## Saved data entries:
*-*-*

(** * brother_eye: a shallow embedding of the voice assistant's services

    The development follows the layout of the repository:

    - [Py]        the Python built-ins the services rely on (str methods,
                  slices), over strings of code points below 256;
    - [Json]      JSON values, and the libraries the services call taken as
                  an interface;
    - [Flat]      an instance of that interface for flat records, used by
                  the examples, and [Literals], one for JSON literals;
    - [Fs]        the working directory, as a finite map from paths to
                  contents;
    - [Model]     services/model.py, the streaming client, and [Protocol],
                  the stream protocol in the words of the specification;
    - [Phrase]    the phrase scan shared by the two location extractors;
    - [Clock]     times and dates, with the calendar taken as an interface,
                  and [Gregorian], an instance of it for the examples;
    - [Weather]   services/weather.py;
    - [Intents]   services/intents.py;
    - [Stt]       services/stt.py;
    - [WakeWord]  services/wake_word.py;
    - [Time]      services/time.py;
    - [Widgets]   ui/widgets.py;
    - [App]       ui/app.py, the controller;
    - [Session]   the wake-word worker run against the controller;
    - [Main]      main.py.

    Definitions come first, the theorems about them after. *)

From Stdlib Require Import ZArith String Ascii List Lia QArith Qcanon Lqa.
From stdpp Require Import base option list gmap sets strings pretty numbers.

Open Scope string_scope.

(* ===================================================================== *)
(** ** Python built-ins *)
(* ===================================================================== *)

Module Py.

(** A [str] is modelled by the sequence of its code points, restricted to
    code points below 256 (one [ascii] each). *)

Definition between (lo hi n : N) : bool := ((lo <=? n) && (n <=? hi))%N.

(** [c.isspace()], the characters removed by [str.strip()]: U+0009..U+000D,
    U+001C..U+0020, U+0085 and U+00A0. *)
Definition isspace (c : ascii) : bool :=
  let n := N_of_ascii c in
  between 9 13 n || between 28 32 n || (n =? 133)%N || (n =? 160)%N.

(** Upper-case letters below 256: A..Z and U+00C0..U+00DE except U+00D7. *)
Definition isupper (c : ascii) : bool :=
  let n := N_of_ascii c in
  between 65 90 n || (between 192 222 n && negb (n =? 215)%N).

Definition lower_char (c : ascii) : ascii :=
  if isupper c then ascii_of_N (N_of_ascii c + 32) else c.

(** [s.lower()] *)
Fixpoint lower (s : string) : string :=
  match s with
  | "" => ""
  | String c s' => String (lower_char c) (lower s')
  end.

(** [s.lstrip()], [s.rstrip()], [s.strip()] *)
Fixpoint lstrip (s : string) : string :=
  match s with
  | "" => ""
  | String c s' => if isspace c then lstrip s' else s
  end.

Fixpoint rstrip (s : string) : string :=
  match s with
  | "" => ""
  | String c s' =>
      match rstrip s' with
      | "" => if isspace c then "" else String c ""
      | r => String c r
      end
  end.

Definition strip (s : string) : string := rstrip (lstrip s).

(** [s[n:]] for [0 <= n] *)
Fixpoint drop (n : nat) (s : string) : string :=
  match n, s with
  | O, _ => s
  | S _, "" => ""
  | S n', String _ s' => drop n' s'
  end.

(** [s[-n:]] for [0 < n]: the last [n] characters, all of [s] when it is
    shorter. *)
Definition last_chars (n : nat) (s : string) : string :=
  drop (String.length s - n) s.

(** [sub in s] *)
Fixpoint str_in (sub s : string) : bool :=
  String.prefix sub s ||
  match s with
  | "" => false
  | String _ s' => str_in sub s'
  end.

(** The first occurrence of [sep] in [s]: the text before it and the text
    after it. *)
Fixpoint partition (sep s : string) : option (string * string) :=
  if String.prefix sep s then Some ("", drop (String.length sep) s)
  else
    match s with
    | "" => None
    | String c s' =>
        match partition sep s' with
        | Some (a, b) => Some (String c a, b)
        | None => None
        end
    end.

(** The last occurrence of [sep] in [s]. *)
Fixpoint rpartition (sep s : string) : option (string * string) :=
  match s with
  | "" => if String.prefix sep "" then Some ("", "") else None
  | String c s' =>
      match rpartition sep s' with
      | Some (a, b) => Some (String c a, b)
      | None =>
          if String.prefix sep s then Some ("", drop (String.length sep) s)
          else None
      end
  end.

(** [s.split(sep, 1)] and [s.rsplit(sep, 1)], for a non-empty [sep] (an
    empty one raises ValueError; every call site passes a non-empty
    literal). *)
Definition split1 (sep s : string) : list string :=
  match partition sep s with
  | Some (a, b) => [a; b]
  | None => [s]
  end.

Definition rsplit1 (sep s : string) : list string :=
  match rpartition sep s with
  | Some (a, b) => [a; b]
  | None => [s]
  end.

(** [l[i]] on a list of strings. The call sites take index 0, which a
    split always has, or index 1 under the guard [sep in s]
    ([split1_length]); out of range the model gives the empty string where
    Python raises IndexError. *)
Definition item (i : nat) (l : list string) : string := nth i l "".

*-*-*

## What is being asked:
Provide all the records again, word for word.

## Task output:
(** * brother_eye: a shallow embedding of the voice assistant's services

    The development follows the layout of the repository:

    - [Py]        the Python built-ins the services rely on (str methods,
                  slices), over strings of code points below 256;
    - [Json]      JSON values, and the libraries the services call taken as
                  an interface;
    - [Flat]      an instance of that interface for flat records, used by
                  the examples, and [Literals], one for JSON literals;
    - [Fs]        the working directory, as a finite map from paths to
                  contents;
    - [Model]     services/model.py, the streaming client, and [Protocol],
                  the stream protocol in the words of the specification;
    - [Phrase]    the phrase scan shared by the two location extractors;
    - [Clock]     times and dates, with the calendar taken as an interface,
                  and [Gregorian], an instance of it for the examples;
    - [Weather]   services/weather.py;
    - [Intents]   services/intents.py;
    - [Stt]       services/stt.py;
    - [WakeWord]  services/wake_word.py;
    - [Time]      services/time.py;
    - [Widgets]   ui/widgets.py;
    - [App]       ui/app.py, the controller;
    - [Session]   the wake-word worker run against the controller;
    - [Main]      main.py.

    Definitions come first, the theorems about them after. *)

From Stdlib Require Import ZArith String Ascii List Lia QArith Qcanon Lqa.
From stdpp Require Import base option list gmap sets strings pretty numbers.

Open Scope string_scope.

(* ===================================================================== *)
(** ** Python built-ins *)
(* ===================================================================== *)

Module Py.

(** A [str] is modelled by the sequence of its code points, restricted to
    code points below 256 (one [ascii] each). *)

Definition between (lo hi n : N) : bool := ((lo <=? n) && (n <=? hi))%N.

(** [c.isspace()], the characters removed by [str.strip()]: U+0009..U+000D,
    U+001C..U+0020, U+0085 and U+00A0. *)
Definition isspace (c : ascii) : bool :=
  let n := N_of_ascii c in
  between 9 13 n || between 28 32 n || (n =? 133)%N || (n =? 160)%N.

(** Upper-case letters below 256: A..Z and U+00C0..U+00DE except U+00D7. *)
Definition isupper (c : ascii) : bool :=
  let n := N_of_ascii c in
  between 65 90 n || (between 192 222 n && negb (n =? 215)%N).

Definition lower_char (c : ascii) : ascii :=
  if isupper c then ascii_of_N (N_of_ascii c + 32) else c.

(** [s.lower()] *)
Fixpoint lower (s : string) : string :=
  match s with
  | "" => ""
  | String c s' => String (lower_char c) (lower s')
  end.

(** [s.lstrip()], [s.rstrip()], [s.strip()] *)
Fixpoint lstrip (s : string) : string :=
  match s with
  | "" => ""
  | String c s' => if isspace c then lstrip s' else s
  end.

Fixpoint rstrip (s : string) : string :=
  match s with
  | "" => ""
  | String c s' =>
      match rstrip s' with
      | "" => if isspace c then "" else String c ""
      | r => String c r
      end
  end.

Definition strip (s : string) : string := rstrip (lstrip s).

(** [s[n:]] for [0 <= n] *)
Fixpoint drop (n : nat) (s : string) : string :=
  match n, s with
  | O, _ => s
  | S _, "" => ""
  | S n', String _ s' => drop n' s'
  end.

(** [s[-n:]] for [0 < n]: the last [n] characters, all of [s] when it is
    shorter. *)
Definition last_chars (n : nat) (s : string) : string :=
  drop (String.length s - n) s.

(** [sub in s] *)
Fixpoint str_in (sub s : string) : bool :=
  String.prefix sub s ||
  match s with
  | "" => false
  | String _ s' => str_in sub s'
  end.

(** The first occurrence of [sep] in [s]: the text before it and the text
    after it. *)
Fixpoint partition (sep s : string) : option (string * string) :=
  if String.prefix sep s then Some ("", drop (String.length sep) s)
  else
    match s with
    | "" => None
    | String c s' =>
        match partition sep s' with
        | Some (a, b) => Some (String c a, b)
        | None => None
        end
    end.

(** The last occurrence of [sep] in [s]. *)
Fixpoint rpartition (sep s : string) : option (string * string) :=
  match s with
  | "" => if String.prefix sep "" then Some ("", "") else None
  | String c s' =>
      match rpartition sep s' with
      | Some (a, b) => Some (String c a, b)
      | None =>
          if String.prefix sep s then Some ("", drop (String.length sep) s)
          else None
      end
  end.

(** [s.split(sep, 1)] and [s.rsplit(sep, 1)], for a non-empty [sep] (an
    empty one raises ValueError; every call site passes a non-empty
    literal). *)
Definition split1 (sep s : string) : list string :=
  match partition sep s with
  | Some (a, b) => [a; b]
  | None => [s]
  end.

Definition rsplit1 (sep s : string) : list string :=
  match rpartition sep s with
  | Some (a, b) => [a; b]
  | None => [s]
  end.

(** [l[i]] on a list of strings. The call sites take index 0, which a
    split always has, or index 1 under the guard [sep in s]
    ([split1_length]); out of range the model gives the empty string where
    Python raises IndexError. *)
Definition item (i : nat) (l : list string) : string := nth i l "".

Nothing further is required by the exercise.